The remarkable performance achieved in a variety of application areas (natural language processing, computer vision, games, etc.) has led to the emergence of heterogeneous architectures to accelerate machine learning workloads. In parallel, production deployment, model complexity and diversity pushed for higher productivity systems, more powerful programming abstractions, software and system architectures, dedicated runtime systems and numerical libraries, deployment and analysis tools. Deep learning models are generally memory and computationally intensive, for both training and inference. Accelerating these operations has obvious advantages, first by reducing the energy consumption (e.g. in data centers), and secondly, making these models usable on smaller devices at the edge of the Internet. In addition, while convolutional neural networks have motivated much of this effort, numerous applications and models involve a wider variety of operations, network architectures, and data processing. These applications and models permanently challenge computer architecture, the system stack, and programming abstractions. The high level of interest in these areas calls for a dedicated forum to discuss emerging acceleration techniques and computation paradigms for machine learning algorithms, as well as the applications of machine learning to the construction of such systems.

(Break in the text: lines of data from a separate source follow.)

(** One round of the loop over the planned tasks. *)
Lemma add_child_step key ps pu due mt (m : Manager) planned :
  let m1 := add_child uuid4 key ps pu due mt m planned in
  let cu := uuid4 (uuids_drawn m) in
  uuids_drawn m1 = S (uuids_drawn m) ∧
  _parent_meta m1 = _parent_meta m ∧
  _event_signatures m1 = _event_signatures m ∧
  notified m1 = notified m ∧
  plans_requested m1 = plans_requested m ∧
  (∀ k, k ≠ key → _parent_children m1 !! k = _parent_children m !! k) ∧
  children_of key m1 = {[cu]} ∪ children_of key m ∧
  task_at cu m1 = Some (child_task key ps pu due mt planned cu) ∧
  (∀ u, u ≠ cu → task_at u m1 = task_at u m).
Proof.
  intros m1 cu. split_and!; try done.
  - intros k Hk. unfold m1, add_child. simpl. by rewrite lookup_insert_ne.
  - unfold children_of at 1. unfold m1, add_child. simpl.
    by rewrite lookup_insert_eq.
  - unfold task_at, m1, add_child. simpl. apply get_set_eq.
  - intros u Hu. unfold task_at, m1, add_child. simpl.
    by apply get_set_ne.
Qed.

(** The whole loop over the planned tasks. *)
Lemma add_children_spec key ps pu due mt ts (m : Manager) :
  let n := uuids_drawn m in
  let m' := foldl (add_child uuid4 key ps pu due mt) m ts in
  uuids_drawn m' = (n + length ts)%nat ∧
  _parent_meta m' = _parent_meta m ∧
  _event_signatures m' = _event_signatures m ∧
  notified m' = notified m ∧
  plans_requested m' = plans_requested m ∧
  (∀ k, k ≠ key → _parent_children m' !! k = _parent_children m !! k) ∧
  (∀ u, u ∈ children_of key m' ↔
        u ∈ drawn uuid4 n (length ts) ∨ u ∈ children_of key m) ∧
  (∀ u, u ∉ drawn uuid4 n (length ts) → task_at u m' = task_at u m) ∧
  (NoDup (drawn uuid4 n (length ts)) →
   ∀ i planned, ts !! i = Some planned →
     task_at (uuid4 (n + i)) m'
       = Some (child_task key ps pu due mt planned (uuid4 (n + i)))).
Proof.
  revert m. induction ts as [|t ts IH]; intros m n m'.
  { subst m' n. simpl. split_and!; try done; try lia.
    intros u. split; [by right|]. intros [Hu|?]; [|done].
      by apply elem_of_nil in Hu. }
  destruct (add_child_step key ps pu due mt m t)
    as (Hd1 & Hm1 & Hs1 & Hn1 & Hp1 & Hc1 & Hk1 & Ht1 & Ho1).
  set (m1 := add_child uuid4 key ps pu due mt m t) in *.
  destruct (IH m1) as (Hd & Hm & Hs & Hn & Hp & Hc & Hk & Ho & Ht).
  change (foldl (add_child uuid4 key ps pu due mt) m1 ts) with m' in *.
  rewrite Hd1 in *. fold n in Hd1, Hk1, Ht1, Ho1 |- *.
  simpl length. rewrite drawn_S.
  split_and!.
  - rewrite Hd. lia.
  - congruence.
  - congruence.
  - congruence.
  - congruence.
  - intros k Hk'. rewrite Hc by done. by apply Hc1.
  - intros u. rewrite Hk, Hk1, elem_of_cons, elem_of_union, elem_of_singleton.
    tauto.
  - intros u Hu. apply not_elem_of_cons in Hu as [Hne Hu].
    rewrite Ho by done. by apply Ho1.
  - intros Hnd i planned Hi. apply NoDup_cons in Hnd as [Hfresh Hnd].
    destruct i as [|i]; simpl in Hi.
    + injection Hi as ->. rewrite Nat.add_0_r.
      rewrite Ho by done. done.
    + replace (n + S i)%nat with (S n + i)%nat by lia. by apply Ht.
Qed.
(** [_replace_parent_tasks] on a key that has an entry in
    [self._parent_meta]: it ends normally, draws one uid for the parent and
    one for each planned task, and touches the indexes of that key only. *)
Lemma replace_spec key plan override (m : Manager) mt :
  _parent_meta m !! key = Some mt →
  let n := uuids_drawn m in
  let len := length (tasks plan) in
  let pu := uuid4 n in
  let ps := str_or (meta_summary mt) "Mental Load Aufgabe" in
  ∃ m',
    _replace_parent_tasks uuid4 key plan override m = (Ok tt, m') ∧
    uuids_drawn m' = S (n + len) ∧
    _parent_meta m' = <[key := installed_meta mt pu]> (_parent_meta m) ∧
    _event_signatures m' = _event_signatures m ∧
    notified m' = S (notified m) ∧
    plans_requested m' = plans_requested m ∧
    (∀ k, k ≠ key → _parent_children m' !! k = _parent_children m !! k) ∧
    (∀ u, u ∈ children_of key m' ↔ u ∈ drawn uuid4 (S n) len) ∧
    (∀ u, u ∉ drawn uuid4 n (S len) →
          task_at u m' =
            if decide (u ∈ children_of key m) then None else task_at u m) ∧
    (NoDup (drawn uuid4 n (S len)) →
     (∃ parent,
        task_at pu m' = Some parent ∧ is_parent parent = true ∧
        parent_key parent = key ∧ uid (item parent) = pu ∧
        summary (item parent) = ps ∧ due (item parent) = override ∧
        status (item parent) = Some (_derive_parent_status (tasks plan))) ∧
     ∀ i planned, tasks plan !! i = Some planned →
       task_at (uuid4 (S n + i)) m'
         = Some (child_task key ps pu override mt planned (uuid4 (S n + i)))).
Proof.
  intros Hmeta n len pu ps.
  unfold _replace_parent_tasks, draw_uuid. simpl. rewrite Hmeta. simpl.
  fold n pu ps.
  match goal with
  | |- context [foldl ?f ?base (tasks plan)] => set (m0 := base)
  end.
  change (mkMeta (meta_source mt) (meta_summary mt) (meta_mental_load mt)
                 (meta_notes mt) (Some pu))
    with (installed_meta mt pu) in *.
  destruct (add_children_spec key ps pu override (installed_meta mt pu)
              (tasks plan) m0)
    as (Hd & Hm & Hs & Hn & Hp & Hc & Hk & Ho & Ht).
  change (uuids_drawn m0) with (S n) in *. fold len in Hd, Hk, Ho, Ht.
  set (m' := foldl (add_child uuid4 key ps pu override (installed_meta mt pu))
                   m0 (tasks plan)) in *.
  assert (Hkids0 : children_of key m0 = ∅).
  { unfold children_of, m0. simpl. by rewrite lookup_insert_eq. }
  assert (Htask0 : ∀ u, u ≠ pu →
            task_at u m0 =
              if decide (u ∈ children_of key m) then None else task_at u m).
  { intros u Hu. unfold task_at, m0. simpl.
    rewrite get_set_ne by done. rewrite get_pop_tasks.
    destruct (decide (u ∈ elements (children_of key m))) as [Hin|Hnin].
    - rewrite decide_True; [done | by apply elem_of_elements].
    - rewrite decide_False; [done | by rewrite <- elem_of_elements]. }
  exists (_notify_listeners m'). split; [done|].
  split_and!.
  - change (uuids_drawn (_notify_listeners m')) with (uuids_drawn m'). lia.
  - change (_parent_meta (_notify_listeners m')) with (_parent_meta m').
    by rewrite Hm.
  - change (_event_signatures (_notify_listeners m'))
      with (_event_signatures m'). by rewrite Hs.
  - change (notified (_notify_listeners m')) with (S (notified m')).
    by rewrite Hn.
  - change (plans_requested (_notify_listeners m'))
      with (plans_requested m'). by rewrite Hp.
  - intros k Hne.
    change (_parent_children (_notify_listeners m'))
      with (_parent_children m').
    rewrite Hc by done. unfold m0. simpl.
    rewrite lookup_insert_ne by done. by apply lookup_delete_ne.
  - intros u.
    change (children_of key (_notify_listeners m')) with (children_of key m').
    rewrite Hk, Hkids0. set_unfold. tauto.
  - intros u Hu. rewrite drawn_S in Hu. apply not_elem_of_cons in Hu as [Hne Hu].
    change (task_at u (_notify_listeners m')) with (task_at u m').
    rewrite Ho by done. by apply Htask0.
  - intros Hnd. rewrite drawn_S in Hnd. apply NoDup_cons in Hnd as [Hfresh Hnd].
    split.
    + eexists.
      change (task_at pu (_notify_listeners m')) with (task_at pu m').
      rewrite Ho by done. unfold task_at, m0. simpl.
      rewrite get_set_eq. split_and!; reflexivity.
    + intros i planned Hi. exact (Ht Hnd i planned Hi).
Qed.
End ReplaceFacts.

(** ** The children built from a plan *)

Lemma child_description_parts (planned : PlannedTask) :
  _child_description planned = description_from "Mental Load: " planned.
Proof.
  unfold _child_description, description_from, present, truthy, str_or.
  destruct (p_description planned) as [d|], (effort planned) as [e|],
           (notes planned) as [n|]; simpl;
    repeat match goal with
           | |- context [String.eqb ?s ""] => destruct (String.eqb s "")
           end; reflexivity.
Qed.

(** C6, as the code has it. For every PlannedTask in a plan passed to
    replace_subtree, the child task created for it has summary
    "<parent summary>: <planned title>", description equal to the
    newline-join of the non-empty values among planned.description, the
    line "Mental Load: {planned.effort}" when effort is present, and
    planned.notes (None when all are absent), status NEEDS_ACTION, due equal
    to planned.due if present and otherwise the due_override, and an
    attributes map carrying the parent task's id; the child is stored under
    its own fresh uid, with the parent key, and listed in the child set of
    the key, and the parent id it carries resolves to the new parent. *)
Theorem C6_children_built_from_plan
    (uuid4 : nat → string) (key : string) (plan : PlannedResponse)
    (due_override : option Z) (m : Manager) (mt : Meta) :
  _parent_meta m !! key = Some mt →
  NoDup (drawn uuid4 (uuids_drawn m) (S (length (tasks plan)))) →
  ∃ m' parent,
    _replace_parent_tasks uuid4 key plan due_override m = (Ok tt, m') ∧
    task_at (uuid4 (uuids_drawn m)) m' = Some parent ∧
    is_parent parent = true ∧
    summary (item parent) = parent_summary_of key m ∧
    ∀ i planned, tasks plan !! i = Some planned →
      let child_uid := uuid4 (S (uuids_drawn m) + i)%nat in
      ∃ child,
        task_at child_uid m' = Some child ∧
        child_uid ∈ children_of key m' ∧
        parent_key child = key ∧
        is_parent child = false ∧
        uid (item child) = child_uid ∧
        summary (item child)
          = summary (item parent) +:+ ": " +:+ title planned ∧
        description (item child) = description_from "Mental Load: " planned ∧
        status (item child) = Some NEEDS_ACTION ∧
        due (item child)
          = match p_due planned with
            | Some d => Some d
            | None => due_override
            end ∧
        (extra (item child) ≫= attr_parent_uid)
          = Some (uuid4 (uuids_drawn m)).
Proof.
  intros Hmeta Hnd.
  destruct (replace_spec uuid4 key plan due_override m mt Hmeta)
    as (m' & Hrun & _ & _ & _ & _ & _ & _ & Hkids & _ & Hnew).
  destruct (Hnew Hnd) as ((parent & Hp & Hip & _ & _ & Hsum & _) & Hchildren).
  exists m', parent. split_and!; try done.
  { rewrite Hsum. unfold parent_summary_of. by rewrite Hmeta. }
  intros i planned Hi child_uid.
  eexists. split; [by apply Hchildren|].
  split_and!; try reflexivity.
  - apply Hkids, elem_of_drawn. exists i. split; [|done].
    by eapply lookup_lt_Some.
  - simpl. by rewrite Hsum.
  - simpl. apply child_description_parts.
  - simpl. unfold dt_or. by destruct (p_due planned).
Qed.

The workshop brings together researchers and practitioners working on computing systems for machine learning, and using machine learning to build better computing systems. It also reaches out to a wider community interested in this rapidly growing area, to raise awareness of the existing efforts, to foster collaboration and the free exchange of ideas.
This builds on the success of our previous events 2nd AccML at ISCA 2020 and 1st AccML at HiPEAC 2020.
Vice president, general manager & fellow, Machine Learning Group, Arm
Title: Enabling innovation for the AI future
AI is a once in a generation change in computing that’s expanding the capabilities of cloud server to the tiniest IoT device. Today, most ML is still performed on Arm CPUs and we continue to improve the efficiency of them, but dedicated Neural Network Processors -- NPUs -- are becoming more prevalent because they can dramatically improve the efficiency and performance of systems in a world where more and more ML must be run. For many years now, Arm has been on a mission to create the foundations to realize the opportunity of AI. The opportunities are massive, the market is open to everyone and Arm is reducing risks by providing trusted blocks of technology, and through its ecosystem, delivering further tools and technologies to get to market faster and make it easier to unlock the value.
Jem Davies is a fellow, vice president and general manager of Arm’s Machine Learning Group, focusing on machine learning and artificial intelligence solutions. He was previously general manager and vice president of technology for the Media Processing, and Imaging and Vision, Groups, where he set the future technology roadmaps and undertook technological investigations for several of Arm’s acquisitions. Prior to that he ran his own software consultancy for many years.
Associate Professor, MIT
Title: How to Evaluate Efficient Deep Neural Network Approaches
Enabling the efficient processing of deep neural networks (DNNs) has becoming increasingly important to enable the deployment of DNNs on a wide range of platforms, for a wide range of applications. To address this need, there has been a significant amount of work in recent years on designing DNN accelerators and developing approaches for efficient DNN processing that spans the computer vision, machine learning, and hardware/systems architecture communities. Given the volume of work, it would not be feasible to cover them all in a single talk. Instead, this talk will focus on *how* to evaluate these different approaches, which include the design of DNN accelerators and DNN models. It will also highlight the key metrics that should be measured and compared and present tools that can assist in the evaluation..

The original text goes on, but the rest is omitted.